In consideration of ‘all you need is love’

| February 12, 2015 | 0 Comments


The highest form of love is unconditional love. This Valentine’s Day, strive for a love that keeps its sizzle, forges friendship and lasts through commitment. (Courtesy photo)

The highest form of love is unconditional love. This Valentine’s Day, strive for a love that keeps its sizzle, forges friendship and lasts through commitment. (Courtesy photo)


Judy Rocap
U.S. Army Health Clinic-Schofield Barracks
SCHOFIELD BARRACKS — The Beatles sang, “All you need is love.”
Is that really the case?

This weekend, when we celebrate Valentine’s Day, we show our love and affection in cards, candies, flowers, teddy bears, jewelry and other gifts. Kids take cards to their classmates, and couples find those special treats and words for their soul mates.

Types of Love
There are three kinds of love: erotic love, friendship love and committed love that makes a commitment to be there for a spouse through the ups and downs of life, “till death do they part.”
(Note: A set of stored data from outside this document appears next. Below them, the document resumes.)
(** The process ends in [policy_load]: the section is there, the four lists
    before [Result] decode, and the first jump to [handle_err] is that of a
    keyword test, either the one of the [Result] block, or, that block
    passed, the one of the [ResultInverse] block. *)
Definition section_crashes (h : Header) (file : GKeyFile) (section_id : string) : bool :=
  let key := g_key_file_has_key file section_id in
  let list_ok k :=
    negb (key k) || decodes (g_key_file_get_string_list file section_id k) in
  g_key_file_has_group file section_id
  && list_ok "Actions" && list_ok "ActionContains"
  && list_ok "InUnixGroups" && list_ok "InNetGroups"
  && (key "Result"
      && decodes (g_key_file_get_string file section_id "Result")
      && (result_of h file section_id "Result" =? PK_RESPONSE_UNHANDLED h)
      || (negb (key "Result")
          || decodes (g_key_file_get_string file section_id "Result")
             && negb (result_of h file section_id "Result" =? PK_RESPONSE_UNHANDLED h))
         && key "ResultInverse"
         && decodes (g_key_file_get_string file section_id "ResultInverse")
         && (response_at_inverse h file section_id =? PK_RESPONSE_UNHANDLED h)).

(** The error a getter sets, with a filler where it answers with a value. *)
Definition error_of {A : Type} (r : gresult A) : GKeyFileError :=
  match r with
  | GValue _ => G_KEY_FILE_ERROR_INVALID_VALUE
  | GErrorSet e => e
  end.

(** The flags of the constraint mask, in the order of the blocks. *)
Definition constraint_flags (h : Header) : list Z :=
  [PF_CONSTRAINT_ACTIONS h; PF_CONSTRAINT_ACTION_CONTAINS h;
   PF_CONSTRAINT_UNIX_GROUPS h; PF_CONSTRAINT_NET_GROUPS h;
   PF_CONSTRAINT_RESULT h; PF_CONSTRAINT_RESULT_INVERSE h;
   PF_CONSTRAINT_UNIX_NAMES h; PF_CONSTRAINT_SUBJECT_ACTIVE h;
   PF_CONSTRAINT_SUBJECT_LOCAL h].

(** No flag is zero and no two flags share a bit. *)
Fixpoint independent_flags (flags : list Z) : bool :=
  match flags with
  | [] => true
  | f :: flags' =>
      negb (f =? 0)
      && forallb (fun g => Z.land f g =? 0) flags'
      && independent_flags flags'
  end.

(** The seven values of [PolkitResponse]. *)
Definition response_codes (h : Header) : list Z :=
  [PK_RESPONSE_UNHANDLED h; PK_RESPONSE_NO h; PK_RESPONSE_YES h;
   PK_RESPONSE_AUTH_SELF h; PK_RESPONSE_AUTH_SELF_KEEP h;
   PK_RESPONSE_AUTH_ADMIN h; PK_RESPONSE_AUTH_ADMIN_KEEP h].

(** The keyword of each response other than [PK_RESPONSE_UNHANDLED]. *)
Definition keyword_table (h : Header) : list (string * Z) :=
  [("no", PK_RESPONSE_NO h); ("yes", PK_RESPONSE_YES h);
   ("auth_self", PK_RESPONSE_AUTH_SELF h);
   ("auth_self_keep", PK_RESPONSE_AUTH_SELF_KEEP h);
   ("auth_admin", PK_RESPONSE_AUTH_ADMIN h);
   ("auth_admin_keep", PK_RESPONSE_AUTH_ADMIN_KEEP h)].

(** The counts of a policy are the lengths of its lists. *)
Definition counts_match (p : Policy) : Prop :=
  n_actions p = length (default [] (actions p))
  /\ n_action_contains p = length (default [] (action_contains p))
  /\ n_unix_groups p = length (default [] (unix_groups p))
  /\ n_net_groups p = length (default [] (net_groups p))
  /\ n_unix_names p = length (default [] (unix_names p)).

(** A rule section with every list key, a boolean and both results, written
    with blanks and capitals. *)
Definition full_rule : GKeyFile :=
  key_file
    [("Policy", [("Rules", " Full ;Plain"); ("AdminRules", "")]);
     ("Full", [("Actions", "org.example.a;org.example.b"); ("ActionContains", "example");
               ("InUnixGroups", "%wheel%"); ("InNetGroups", ""); ("InUserNames", "alice;bob");
               ("Result", "  Auth_Admin_KEEP "); ("ResultInverse", "no");
               ("SubjectActive", "true"); ("SubjectLocal", "false");
               ("Comment", "not a key of the format")]);
     ("Plain", [])].

(** The same file without the key the parser does not know, and without
    the sections no list names. *)
Definition full_rule_trimmed : GKeyFile :=
  key_file
    [("Full", [("Actions", "org.example.a;org.example.b"); ("ActionContains", "example");
               ("InUnixGroups", "%wheel%"); ("InNetGroups", ""); ("InUserNames", "alice;bob");
               ("Result", "  Auth_Admin_KEEP "); ("ResultInverse", "no");
               ("SubjectActive", "true"); ("SubjectLocal", "false")])].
What kind of love have you experienced?

Many of us have experienced that first blush of chemistry when the attraction sizzles, and we see the object of our attention as awesome and amazingly attractive.

The old saying that “love is blind” may have come from this last-described stage of love, the initial physical attraction. It is also called lust and hooking up.

Next is the level of friendship love. People who have fun together, laugh at themselves, show kindness and concern for each other, and share common interests connect with each other in friendship. Friends explore their histories, wants and needs, hopes and dreams. They can spend hours talking and listening to each other and just being in each other’s presence.

Military friendships are often especially strong because of sharing intense experiences together. These friendships often last a lifetime.

We are not meant to do life alone. Friendships keep us grounded and offer support and encouragement through life’s changes and challenges.

The highest form of love is unconditional love. We see this in the love of parents for their children and of spouses for each other. This is the kind of love that says, “I’m in this for the long haul.”

This is also the kind of love that doesn’t cut and run when the family faces hardship or loss. This love stands up against evil and is willing to give up one’s life to save another. This is sacrificial love in that it’s not all about me; it is not self-centered.

It is also the love that gets up with a sick child when it would feel better to stay asleep. It is the kind of love that hugs a spouse even when they are being “unlovely.”

It is the kind of love that forgives and offers “do-overs” when mistakes are made and doesn’t hold grudges. It’s the kind of love that seeks to demonstrate respect, compassion, responsibility … even if one doesn’t particularly feel like it at the moment.

Unconditional love is not feeling or chemistry-based; it is commitment-based love. It can distinguish between the ideal and the real and doesn’t demand or manipulate, but offers acceptance. It supports, encourages and nourishes the other in such a way that that person can reach their full potential.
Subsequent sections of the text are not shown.